DragAPart: Learning a Part-Level Motion Prior for Articulated Objects
Ruining Li, Chuanxia Zheng, Christian Rupprecht, Andrea Vedaldi
TL;DR
DragAPart presents a motion prior for articulated objects by fine-tuning a pre-trained image generator on a synthetic Drag-a-Move dataset with a novel multi-resolution drag encoding. It enables part-level deformations in response to drags and generalizes to real images and unseen categories through domain randomization. The approach outperforms prior drag-conditioned methods in both quantitative metrics and qualitative assessments, and enables downstream tasks such as moving-part segmentation and motion analysis.
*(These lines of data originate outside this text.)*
(* ===== verification/Serializer.v ===== *)
(** * The serde serializer ([tezos/encoding/src/ser.rs])

    [rval] is a Rust value as its [Serialize] implementation presents it: one
    constructor per method of serde's [Serializer] trait, and one for each type
    with a hand-written implementation ([types::BigInt], which presents itself
    as a hexadecimal string, and [Path] of the messages, which checks its
    length and then presents a sequence).  [serialize] is what the methods of
    [Serializer], [SeqSerializer] and [StructSerializer] make of it. *)

From Stdlib Require Import ZArith Lia List Bool String.
From stdpp Require Import base option list numbers strings.
From S2P Require Import Prelude Extern CryptoHash Types.

Set Warnings "-register-all".

Inductive rval : Type :=
| RBool (b : bool)
| RI8 (z : Z)
| RI16 (z : Z)
| RI32 (z : Z)
| RI64 (z : Z)
| RU8 (z : Z)
| RU16 (z : Z)
| RU32 (z : Z)
| RU64 (z : Z)
| RF64 (bits : Z)
| RChar (code : Z)
| RStr (s : bytes)
| RBytes (l : bytes)
| RNone
| RSome (v : rval)
| RUnit
| RUnitStruct
| RUnitVariant (index : Z) (variant : string)
| RNewtypeStruct (v : rval)
| RNewtypeVariant (index : Z) (variant : string) (v : rval)
| RSeq (l : list rval)
| RTuple (l : list rval)
| RTupleStruct (l : list rval)
| RTupleVariant (l : list rval)
| RMap (l : list (rval * rval))
| RStruct (fields : list (string * rval))
| RStructVariant (fields : list (string * rval))
| RBigInt (z : Z)
| RPath (items : list rval).

(** The longest [Path] that is written ([operations_for_blocks.rs]). *)
Definition MAX_PASS_MERKLE_DEPTH : option Z := Some 3.

Definition path_fits (n : Z) : bool :=
  match MAX_PASS_MERKLE_DEPTH with Some max => n <=? max | None => true end.

Definition i32_max : Z := 2 ^ 31 - 1.
Definition i64_max : Z := 2 ^ 63 - 1.

Section Serialize.
Context `{BigIntCrate}.

Definition serialize_u32 (v : Z) : result Error Value :=
  if v <=? i32_max then Ok (VInt32 v) else Ok (VInt64 v).

Definition serialize_u64 (v : Z) : result Error Value :=
  if v <=? i64_max then Ok (VInt64 v) else Err U64TooLarge.

Fixpoint serialize (v : rval) : result Error Value :=
  match v with
  | RBool b => Ok (VBool b)
  | RI8 z => Ok (VInt8 z)
  | RI16 z => Ok (VInt16 z)
  | RI32 z => Ok (VInt32 z)
  | RI64 z => Ok (VInt64 z)
  | RU8 z => Ok (VUint8 z)
  | RU16 z => Ok (VUint16 z)
  | RU32 z => serialize_u32 z
  | RU64 z => serialize_u64 z
  | RF64 b => Ok (VFloat b)
  | RChar c => Ok (VUint8 (c mod 256))
  | RStr s => Ok (VString s)
  | RBytes l => Ok (VBytes l)
  | RNone => Ok (VOption None)
  | RSome v => x ← serialize v; Ok (VOption (Some x))
  | RUnit => Ok VUnit
  | RUnitStruct => Ok VUnit
  | RUnitVariant index variant => Ok (VEnum (Some variant) (Some index))
  | RNewtypeStruct v => serialize v
  | RNewtypeVariant _ variant v => x ← serialize v; Ok (VTag variant x)
  | RSeq l | RTuple l | RTupleStruct l => xs ← try_map serialize l; Ok (VList xs)
  | RTupleVariant _ => Err (Unimplemented "Serializer::serialize_tuple_variant")
  | RMap _ => Err (Unimplemented "Serializer::serialize_map")
  | RStruct fields =>
      xs ← try_map (fun nv => x ← serialize nv.2; Ok (nv.1, x)) fields; Ok (VRecord xs)
  | RStructVariant _ => Err (Unimplemented "Serializer::serialize_struct_variant")
  | RBigInt z => Ok (VString (to_str_radix_16 z))
  | RPath items =>
      if negb (path_fits (zlen items))
      then Err (PathTooLong (default 0 MAX_PASS_MERKLE_DEPTH))
      else xs ← try_map serialize items; Ok (VList xs)
  end.

(** ** The serializers of compounds

    [serialize] above says what comes out; these are the objects a [Serialize]
    implementation drives element by element. *)
Record SeqSerializer : Type := mkSeqSerializer { seq_items : list Value }.
Record StructSerializer : Type := mkStructSerializer { struct_fields : list (string * Value) }.

(** [SeqSerializer::new]; the capacity does not matter. *)
Definition seq_new (len : option Z) : SeqSerializer := mkSeqSerializer [].
Definition struct_new (len : Z) : StructSerializer := mkStructSerializer [].

(** [SerializeSeq] *)
Definition seq_serialize_element (value : rval) (self : SeqSerializer) : result Error SeqSerializer :=
  v ← serialize value; Ok (mkSeqSerializer (seq_items self ++ [v])).
Definition seq_end (self : SeqSerializer) : result Error Value := Ok (VList (seq_items self)).

(** [SerializeTuple] and [SerializeTupleStruct] *)
Definition tuple_serialize_element : rval -> SeqSerializer -> result Error SeqSerializer := seq_serialize_element.
Definition tuple_end : SeqSerializer -> result Error Value := seq_end.
Definition tuple_struct_serialize_field : rval -> SeqSerializer -> result Error SeqSerializer := seq_serialize_element.
Definition tuple_struct_end : SeqSerializer -> result Error Value := seq_end.

(** [SerializeStruct] *)
Definition struct_serialize_field (name : string) (value : rval) (self : StructSerializer)
  : result Error StructSerializer :=
  v ← serialize value; Ok (mkStructSerializer (struct_fields self ++ [(name, v)])).
Definition struct_end (self : StructSerializer) : result Error Value := Ok (VRecord (struct_fields self)).

(** The methods of the trait that start a compound. *)
Definition serialize_seq (len : option Z) : result Error SeqSerializer := Ok (seq_new len).
Definition serialize_tuple (len : Z) : result Error SeqSerializer := serialize_seq (Some len).
Definition serialize_tuple_struct (len : Z) : result Error SeqSerializer := serialize_seq (Some len).
Definition serialize_struct (len : Z) : result Error StructSerializer := Ok (struct_new len).

(** How a [Serialize] implementation drives them. *)
Definition drive {S X} (step : X -> S -> result Error S) (l : list X) (s : S) : result Error S :=
  fold_left (fun r x => s ← r; step x s) l (Ok s).

Lemma drive_cons {S X} (step : X -> S -> result Error S) x l s :
  drive step (x :: l) s = (s ← step x s; drive step l s).
Proof.
  unfold drive. cbn [fold_left mbind result_bind]. destruct (step x s) as [s'|e]; [done|].
  cbn. induction l as [|y l IH]; [done|]. exact IH.
Qed.

Lemma drive_seq l : forall s, drive seq_serialize_element l s =
  (xs ← try_map serialize l; Ok (mkSeqSerializer (seq_items s ++ xs))).
Proof.
  induction l as [|v l IH]; intros s; [cbn; rewrite app_nil_r; by destruct s|]. rewrite drive_cons.
  change (seq_serialize_element v s) with (x ← serialize v; Ok (mkSeqSerializer (seq_items s ++ [x]))).
  cbn [try_map]. destruct (serialize v) as [x|e]; [|done].
  cbn [mbind result_bind].
  rewrite IH. cbn [seq_items]. destruct (try_map serialize l) as [xs|e]; [|done]. cbn. by rewrite <- app_assoc.
Qed.

Lemma drive_struct l : forall s, drive (fun nv => struct_serialize_field nv.1 nv.2) l s =
  (xs ← try_map (fun nv => x ← serialize nv.2; Ok (nv.1, x)) l; Ok (mkStructSerializer (struct_fields s ++ xs))).
Proof.
  induction l as [|[n v] l IH]; intros s; [cbn; rewrite app_nil_r; by destruct s|]. rewrite drive_cons.
  cbn [fst snd]. change (struct_serialize_field n v s) with
    (x ← serialize v; Ok (mkStructSerializer (struct_fields s ++ [(n, x)]))). cbn [try_map fst snd]. destruct (serialize v) as [x|e]; cbn [mbind result_bind]; [|done].
  rewrite IH. cbn [struct_fields].
  destruct (try_map _ l) as [xs|e]; [|done]. cbn. by rewrite <- app_assoc.
Qed.

(** Driving the objects gives what [serialize] says. *)
Lemma serialize_driven l fields :
  (s ← serialize_seq None; s ← drive seq_serialize_element l s; seq_end s) = serialize (RSeq l) /\
  (s ← serialize_tuple (zlen l); s ← drive tuple_serialize_element l s; tuple_end s) = serialize (RTuple l) /\
  (s ← serialize_tuple_struct (zlen l); s ← drive tuple_struct_serialize_field l s; tuple_struct_end s) =
    serialize (RTupleStruct l) /\
  (s ← serialize_struct (zlen fields); s ← drive (fun nv => struct_serialize_field nv.1 nv.2) fields s;
   struct_end s) = serialize (RStruct fields).
Proof.
  unfold tuple_serialize_element, tuple_struct_serialize_field. cbn [serialize_seq serialize_tuple mbind result_bind
    serialize_tuple_struct serialize_struct]. rewrite !drive_seq, drive_struct. cbn [serialize].
  split; [by destruct (try_map serialize l)|]. split; [by destruct (try_map serialize l)|].
  split; [by destruct (try_map serialize l)|]. by destruct (try_map _ fields).
Qed.
End Serialize.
The Drag-a-Move dataset provides ground-truth drags and articulations to support data-driven learning of fine-grained dynamics.
Abstract
We introduce DragAPart, a method that, given an image and a set of drags as input, generates a new image of the same object that responds to the action of the drags. Differently from prior works that focused on repositioning objects, DragAPart predicts part-level interactions, such as opening and closing a drawer. We study this problem as a proxy for learning a generalist motion model, not restricted to a specific kinematic structure or object category. We start from a pre-trained image generator and fine-tune it on a new synthetic dataset, Drag-a-Move, which we introduce. Combined with a new encoding for the drags and dataset randomization, the model generalizes well to real images and different categories. Compared to prior motion-controlled generators, we demonstrate much better part-level motion understanding.